Collected data entries
###

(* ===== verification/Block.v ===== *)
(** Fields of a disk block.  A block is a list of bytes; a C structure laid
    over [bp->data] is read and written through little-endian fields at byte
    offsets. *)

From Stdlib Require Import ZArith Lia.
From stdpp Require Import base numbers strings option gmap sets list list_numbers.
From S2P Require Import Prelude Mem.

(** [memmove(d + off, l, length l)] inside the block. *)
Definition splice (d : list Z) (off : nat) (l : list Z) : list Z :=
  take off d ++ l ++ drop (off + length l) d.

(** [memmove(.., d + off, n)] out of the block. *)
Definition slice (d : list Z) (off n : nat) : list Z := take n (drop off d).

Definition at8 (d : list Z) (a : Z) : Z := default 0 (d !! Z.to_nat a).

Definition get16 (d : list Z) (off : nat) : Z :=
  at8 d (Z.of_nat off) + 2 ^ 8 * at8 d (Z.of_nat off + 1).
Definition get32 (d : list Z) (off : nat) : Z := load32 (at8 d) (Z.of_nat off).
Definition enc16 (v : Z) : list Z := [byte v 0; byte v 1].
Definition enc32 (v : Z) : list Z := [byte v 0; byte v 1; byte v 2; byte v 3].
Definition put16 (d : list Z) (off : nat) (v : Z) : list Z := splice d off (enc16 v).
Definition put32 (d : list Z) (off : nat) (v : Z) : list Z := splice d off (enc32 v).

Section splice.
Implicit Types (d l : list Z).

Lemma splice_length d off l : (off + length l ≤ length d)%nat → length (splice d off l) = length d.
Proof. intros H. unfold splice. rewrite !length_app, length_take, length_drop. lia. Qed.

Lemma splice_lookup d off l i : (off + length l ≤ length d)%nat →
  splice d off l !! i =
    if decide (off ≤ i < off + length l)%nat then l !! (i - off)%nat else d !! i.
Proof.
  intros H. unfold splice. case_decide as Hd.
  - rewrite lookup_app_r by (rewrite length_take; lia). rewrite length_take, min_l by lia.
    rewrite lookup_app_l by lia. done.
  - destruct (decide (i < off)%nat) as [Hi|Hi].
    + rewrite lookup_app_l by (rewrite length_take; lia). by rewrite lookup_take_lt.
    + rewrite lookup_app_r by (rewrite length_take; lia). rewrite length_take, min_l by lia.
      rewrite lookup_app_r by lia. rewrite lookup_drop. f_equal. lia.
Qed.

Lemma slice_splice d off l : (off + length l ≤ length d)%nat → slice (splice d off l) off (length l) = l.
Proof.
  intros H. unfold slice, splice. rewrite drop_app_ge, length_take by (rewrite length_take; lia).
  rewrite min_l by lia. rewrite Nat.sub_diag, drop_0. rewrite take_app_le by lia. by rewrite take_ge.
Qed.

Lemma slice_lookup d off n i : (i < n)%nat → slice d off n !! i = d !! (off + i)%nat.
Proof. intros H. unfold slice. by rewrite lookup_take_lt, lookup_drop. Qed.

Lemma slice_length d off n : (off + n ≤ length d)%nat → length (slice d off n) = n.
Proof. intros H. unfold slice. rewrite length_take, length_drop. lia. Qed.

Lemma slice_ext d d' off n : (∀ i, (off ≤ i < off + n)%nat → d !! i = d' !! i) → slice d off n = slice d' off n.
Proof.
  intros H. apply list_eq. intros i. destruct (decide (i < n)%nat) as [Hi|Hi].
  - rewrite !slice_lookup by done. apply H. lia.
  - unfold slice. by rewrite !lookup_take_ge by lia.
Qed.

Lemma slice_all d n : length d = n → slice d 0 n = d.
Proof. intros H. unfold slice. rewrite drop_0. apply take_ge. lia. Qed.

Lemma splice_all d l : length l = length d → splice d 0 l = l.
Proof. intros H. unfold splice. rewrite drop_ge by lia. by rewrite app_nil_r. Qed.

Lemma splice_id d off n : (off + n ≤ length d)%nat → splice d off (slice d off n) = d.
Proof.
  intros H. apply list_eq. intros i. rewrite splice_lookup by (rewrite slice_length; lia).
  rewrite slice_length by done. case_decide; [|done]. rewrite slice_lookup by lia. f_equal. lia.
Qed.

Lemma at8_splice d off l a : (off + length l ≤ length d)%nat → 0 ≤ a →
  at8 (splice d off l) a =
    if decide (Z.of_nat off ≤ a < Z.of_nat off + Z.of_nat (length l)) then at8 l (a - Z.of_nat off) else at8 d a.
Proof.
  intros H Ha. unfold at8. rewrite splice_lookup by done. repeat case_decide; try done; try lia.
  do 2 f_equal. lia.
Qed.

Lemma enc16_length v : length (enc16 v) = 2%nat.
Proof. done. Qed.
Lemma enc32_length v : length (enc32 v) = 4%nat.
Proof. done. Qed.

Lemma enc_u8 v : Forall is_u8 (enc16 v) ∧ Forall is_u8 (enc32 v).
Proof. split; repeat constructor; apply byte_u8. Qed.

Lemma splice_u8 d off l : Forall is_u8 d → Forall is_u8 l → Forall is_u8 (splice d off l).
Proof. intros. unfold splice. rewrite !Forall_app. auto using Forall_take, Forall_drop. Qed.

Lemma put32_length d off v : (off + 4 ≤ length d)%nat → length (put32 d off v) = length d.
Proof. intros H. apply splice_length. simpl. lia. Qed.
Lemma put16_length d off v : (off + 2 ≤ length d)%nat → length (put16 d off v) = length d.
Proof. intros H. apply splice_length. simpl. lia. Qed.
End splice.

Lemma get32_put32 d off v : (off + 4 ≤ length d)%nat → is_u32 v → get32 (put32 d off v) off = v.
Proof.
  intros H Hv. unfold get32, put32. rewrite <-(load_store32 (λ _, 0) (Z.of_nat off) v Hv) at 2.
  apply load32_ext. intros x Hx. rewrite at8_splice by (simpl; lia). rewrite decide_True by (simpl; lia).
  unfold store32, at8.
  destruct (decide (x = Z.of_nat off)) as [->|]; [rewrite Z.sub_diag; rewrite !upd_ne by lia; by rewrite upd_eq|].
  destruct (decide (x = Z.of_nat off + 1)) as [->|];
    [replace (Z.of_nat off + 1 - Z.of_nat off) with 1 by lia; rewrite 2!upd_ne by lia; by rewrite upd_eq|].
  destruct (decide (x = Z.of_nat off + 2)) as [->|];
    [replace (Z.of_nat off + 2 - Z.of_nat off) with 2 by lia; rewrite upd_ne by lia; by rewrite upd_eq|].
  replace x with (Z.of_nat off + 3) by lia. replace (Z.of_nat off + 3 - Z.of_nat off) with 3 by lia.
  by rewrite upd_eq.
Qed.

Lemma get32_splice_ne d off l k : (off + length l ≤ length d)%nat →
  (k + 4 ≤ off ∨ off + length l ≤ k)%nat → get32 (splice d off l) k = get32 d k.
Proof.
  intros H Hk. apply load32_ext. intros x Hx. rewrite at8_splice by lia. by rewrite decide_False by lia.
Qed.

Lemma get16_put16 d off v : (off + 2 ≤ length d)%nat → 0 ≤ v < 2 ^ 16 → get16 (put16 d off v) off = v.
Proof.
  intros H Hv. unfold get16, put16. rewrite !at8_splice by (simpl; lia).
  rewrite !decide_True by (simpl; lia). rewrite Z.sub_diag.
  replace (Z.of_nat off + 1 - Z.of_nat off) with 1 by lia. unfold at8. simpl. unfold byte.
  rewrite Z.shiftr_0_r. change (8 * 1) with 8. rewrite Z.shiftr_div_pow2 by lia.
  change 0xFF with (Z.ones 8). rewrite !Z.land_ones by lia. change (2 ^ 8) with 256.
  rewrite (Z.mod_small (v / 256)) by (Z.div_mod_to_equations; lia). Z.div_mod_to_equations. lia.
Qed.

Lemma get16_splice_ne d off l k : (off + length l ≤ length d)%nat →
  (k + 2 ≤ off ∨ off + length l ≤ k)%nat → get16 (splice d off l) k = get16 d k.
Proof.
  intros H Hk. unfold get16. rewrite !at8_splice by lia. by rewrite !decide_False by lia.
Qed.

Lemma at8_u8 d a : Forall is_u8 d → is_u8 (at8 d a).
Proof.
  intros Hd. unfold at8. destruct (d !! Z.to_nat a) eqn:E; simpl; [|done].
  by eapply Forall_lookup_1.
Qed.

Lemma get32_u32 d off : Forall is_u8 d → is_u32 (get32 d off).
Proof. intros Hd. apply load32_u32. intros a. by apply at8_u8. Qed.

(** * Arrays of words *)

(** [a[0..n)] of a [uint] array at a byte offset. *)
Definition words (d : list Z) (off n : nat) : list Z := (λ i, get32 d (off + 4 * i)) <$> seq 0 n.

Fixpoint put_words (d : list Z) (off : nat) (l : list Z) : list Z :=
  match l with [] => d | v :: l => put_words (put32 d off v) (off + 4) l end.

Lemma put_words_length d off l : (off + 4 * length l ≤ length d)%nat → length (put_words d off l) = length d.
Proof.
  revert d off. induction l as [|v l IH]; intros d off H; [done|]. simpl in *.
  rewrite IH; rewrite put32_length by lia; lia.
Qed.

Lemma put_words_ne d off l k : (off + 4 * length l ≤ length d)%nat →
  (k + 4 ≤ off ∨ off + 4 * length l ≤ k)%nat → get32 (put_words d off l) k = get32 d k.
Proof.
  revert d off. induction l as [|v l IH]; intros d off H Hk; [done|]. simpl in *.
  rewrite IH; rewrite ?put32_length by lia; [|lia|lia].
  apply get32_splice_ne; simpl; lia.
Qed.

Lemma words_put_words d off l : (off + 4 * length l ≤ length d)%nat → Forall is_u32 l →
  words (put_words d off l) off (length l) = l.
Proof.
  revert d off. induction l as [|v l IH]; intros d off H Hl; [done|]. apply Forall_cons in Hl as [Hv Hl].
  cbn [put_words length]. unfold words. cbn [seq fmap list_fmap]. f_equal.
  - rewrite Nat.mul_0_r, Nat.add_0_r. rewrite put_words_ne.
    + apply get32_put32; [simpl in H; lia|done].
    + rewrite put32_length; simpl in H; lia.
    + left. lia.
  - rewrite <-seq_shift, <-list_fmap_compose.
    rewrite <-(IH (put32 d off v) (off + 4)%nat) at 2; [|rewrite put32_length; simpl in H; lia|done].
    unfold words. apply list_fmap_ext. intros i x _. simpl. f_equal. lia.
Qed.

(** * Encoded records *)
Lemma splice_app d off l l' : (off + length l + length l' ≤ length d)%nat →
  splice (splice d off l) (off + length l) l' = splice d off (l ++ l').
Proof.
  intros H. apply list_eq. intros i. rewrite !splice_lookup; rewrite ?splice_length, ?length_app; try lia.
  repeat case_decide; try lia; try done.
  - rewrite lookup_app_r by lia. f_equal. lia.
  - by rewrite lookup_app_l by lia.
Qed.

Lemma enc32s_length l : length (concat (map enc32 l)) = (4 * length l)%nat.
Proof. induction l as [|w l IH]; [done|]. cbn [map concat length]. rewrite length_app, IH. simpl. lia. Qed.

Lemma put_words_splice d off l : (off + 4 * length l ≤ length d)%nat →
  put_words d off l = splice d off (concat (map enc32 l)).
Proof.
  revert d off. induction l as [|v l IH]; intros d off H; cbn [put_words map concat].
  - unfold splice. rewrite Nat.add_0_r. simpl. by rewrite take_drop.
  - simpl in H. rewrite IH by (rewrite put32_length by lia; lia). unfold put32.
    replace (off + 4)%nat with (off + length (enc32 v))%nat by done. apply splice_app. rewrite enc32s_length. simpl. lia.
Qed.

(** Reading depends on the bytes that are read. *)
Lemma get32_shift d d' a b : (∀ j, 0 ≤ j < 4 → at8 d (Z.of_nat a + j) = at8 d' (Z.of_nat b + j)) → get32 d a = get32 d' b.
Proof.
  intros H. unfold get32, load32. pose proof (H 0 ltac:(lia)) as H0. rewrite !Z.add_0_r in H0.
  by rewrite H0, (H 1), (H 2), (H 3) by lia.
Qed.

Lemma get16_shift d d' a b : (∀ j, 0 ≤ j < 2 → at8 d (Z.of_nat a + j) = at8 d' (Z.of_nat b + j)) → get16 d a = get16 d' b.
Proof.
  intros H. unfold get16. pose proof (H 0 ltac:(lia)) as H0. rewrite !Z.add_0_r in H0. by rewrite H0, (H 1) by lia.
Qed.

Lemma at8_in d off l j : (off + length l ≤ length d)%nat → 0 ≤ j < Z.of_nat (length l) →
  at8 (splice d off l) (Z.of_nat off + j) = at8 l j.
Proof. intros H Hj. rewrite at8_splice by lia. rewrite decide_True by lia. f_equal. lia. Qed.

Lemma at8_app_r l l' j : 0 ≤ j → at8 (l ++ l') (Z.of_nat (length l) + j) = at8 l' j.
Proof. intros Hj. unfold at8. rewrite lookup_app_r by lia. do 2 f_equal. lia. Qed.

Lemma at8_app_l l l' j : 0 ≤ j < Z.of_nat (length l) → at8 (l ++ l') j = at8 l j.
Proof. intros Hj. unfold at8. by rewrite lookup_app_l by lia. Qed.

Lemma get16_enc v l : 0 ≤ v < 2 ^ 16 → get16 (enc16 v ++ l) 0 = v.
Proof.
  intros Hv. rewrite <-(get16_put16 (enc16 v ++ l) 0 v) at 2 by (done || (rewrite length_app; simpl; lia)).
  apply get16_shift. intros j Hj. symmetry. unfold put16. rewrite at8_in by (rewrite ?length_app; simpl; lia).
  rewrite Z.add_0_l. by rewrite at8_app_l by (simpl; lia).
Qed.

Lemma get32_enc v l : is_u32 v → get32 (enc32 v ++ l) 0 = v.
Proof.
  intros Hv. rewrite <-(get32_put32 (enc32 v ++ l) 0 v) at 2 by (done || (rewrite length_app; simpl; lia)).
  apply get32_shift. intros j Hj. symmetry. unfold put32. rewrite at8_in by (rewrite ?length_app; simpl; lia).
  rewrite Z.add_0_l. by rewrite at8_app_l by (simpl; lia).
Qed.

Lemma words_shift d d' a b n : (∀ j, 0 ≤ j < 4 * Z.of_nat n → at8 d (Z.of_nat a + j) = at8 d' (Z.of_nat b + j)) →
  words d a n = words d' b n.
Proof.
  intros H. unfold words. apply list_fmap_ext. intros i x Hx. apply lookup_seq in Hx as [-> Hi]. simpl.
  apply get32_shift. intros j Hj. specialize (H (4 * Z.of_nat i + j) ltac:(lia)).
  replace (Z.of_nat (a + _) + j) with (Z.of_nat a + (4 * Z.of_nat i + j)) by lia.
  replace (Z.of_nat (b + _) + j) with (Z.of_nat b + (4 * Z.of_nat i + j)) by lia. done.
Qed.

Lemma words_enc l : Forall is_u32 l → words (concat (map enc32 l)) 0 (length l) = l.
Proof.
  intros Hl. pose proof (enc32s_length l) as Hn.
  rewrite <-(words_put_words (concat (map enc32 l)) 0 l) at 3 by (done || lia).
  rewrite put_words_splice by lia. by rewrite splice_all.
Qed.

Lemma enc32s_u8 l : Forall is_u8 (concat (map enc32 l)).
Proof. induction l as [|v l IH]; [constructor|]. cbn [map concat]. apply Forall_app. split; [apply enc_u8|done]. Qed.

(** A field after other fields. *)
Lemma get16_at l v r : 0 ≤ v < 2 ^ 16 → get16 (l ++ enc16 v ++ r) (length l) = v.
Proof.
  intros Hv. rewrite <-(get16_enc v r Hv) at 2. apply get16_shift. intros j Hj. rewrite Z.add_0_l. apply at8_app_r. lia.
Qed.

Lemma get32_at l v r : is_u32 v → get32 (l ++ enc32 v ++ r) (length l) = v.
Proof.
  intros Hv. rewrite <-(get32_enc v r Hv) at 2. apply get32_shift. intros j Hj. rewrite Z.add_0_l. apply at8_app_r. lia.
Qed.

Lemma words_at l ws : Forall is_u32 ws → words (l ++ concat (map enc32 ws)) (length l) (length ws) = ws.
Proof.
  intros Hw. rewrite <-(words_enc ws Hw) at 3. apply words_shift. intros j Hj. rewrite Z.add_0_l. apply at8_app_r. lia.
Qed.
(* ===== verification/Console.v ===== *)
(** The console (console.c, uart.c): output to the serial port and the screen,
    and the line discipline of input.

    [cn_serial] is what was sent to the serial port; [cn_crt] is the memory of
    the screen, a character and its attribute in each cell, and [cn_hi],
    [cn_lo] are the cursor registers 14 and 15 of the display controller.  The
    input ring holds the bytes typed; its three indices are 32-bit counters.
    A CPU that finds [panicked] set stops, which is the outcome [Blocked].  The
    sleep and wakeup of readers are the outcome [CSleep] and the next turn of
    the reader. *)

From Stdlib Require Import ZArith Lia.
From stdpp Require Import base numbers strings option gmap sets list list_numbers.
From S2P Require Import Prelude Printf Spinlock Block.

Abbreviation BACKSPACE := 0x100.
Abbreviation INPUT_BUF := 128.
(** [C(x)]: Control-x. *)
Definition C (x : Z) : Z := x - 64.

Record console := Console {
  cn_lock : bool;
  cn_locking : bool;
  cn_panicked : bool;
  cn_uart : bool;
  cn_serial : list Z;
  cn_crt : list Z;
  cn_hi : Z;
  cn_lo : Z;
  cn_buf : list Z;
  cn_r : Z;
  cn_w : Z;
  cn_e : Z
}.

###

• **YOUR GOAL**: In the data above, find the line that contains "- rewrite lookup_app_r by lia." and the line that contains "Lemma at8_app_r l". Repeat exactly those lines and every line between them, and only those.

• **ANSWER SPACE**:
  - rewrite lookup_app_r by lia. f_equal. lia.
  - by rewrite lookup_app_l by lia.
Qed.

Lemma enc32s_length l : length (concat (map enc32 l)) = (4 * length l)%nat.
Proof. induction l as [|w l IH]; [done|]. cbn [map concat length]. rewrite length_app, IH. simpl. lia. Qed.

Lemma put_words_splice d off l : (off + 4 * length l ≤ length d)%nat →
  put_words d off l = splice d off (concat (map enc32 l)).
Proof.
  revert d off. induction l as [|v l IH]; intros d off H; cbn [put_words map concat].
  - unfold splice. rewrite Nat.add_0_r. simpl. by rewrite take_drop.
  - simpl in H. rewrite IH by (rewrite put32_length by lia; lia). unfold put32.
    replace (off + 4)%nat with (off + length (enc32 v))%nat by done. apply splice_app. rewrite enc32s_length. simpl. lia.
Qed.

(** Reading depends on the bytes that are read. *)
Lemma get32_shift d d' a b : (∀ j, 0 ≤ j < 4 → at8 d (Z.of_nat a + j) = at8 d' (Z.of_nat b + j)) → get32 d a = get32 d' b.
Proof.
  intros H. unfold get32, load32. pose proof (H 0 ltac:(lia)) as H0. rewrite !Z.add_0_r in H0.
  by rewrite H0, (H 1), (H 2), (H 3) by lia.
Qed.

Lemma get16_shift d d' a b : (∀ j, 0 ≤ j < 2 → at8 d (Z.of_nat a + j) = at8 d' (Z.of_nat b + j)) → get16 d a = get16 d' b.
Proof.
  intros H. unfold get16. pose proof (H 0 ltac:(lia)) as H0. rewrite !Z.add_0_r in H0. by rewrite H0, (H 1) by lia.
Qed.

Lemma at8_in d off l j : (off + length l ≤ length d)%nat → 0 ≤ j < Z.of_nat (length l) →
  at8 (splice d off l) (Z.of_nat off + j) = at8 l j.
Proof. intros H Hj. rewrite at8_splice by lia. rewrite decide_True by lia. f_equal. lia. Qed.

Lemma at8_app_r l l' j : 0 ≤ j → at8 (l ++ l') (Z.of_nat (length l) + j) = at8 l' j.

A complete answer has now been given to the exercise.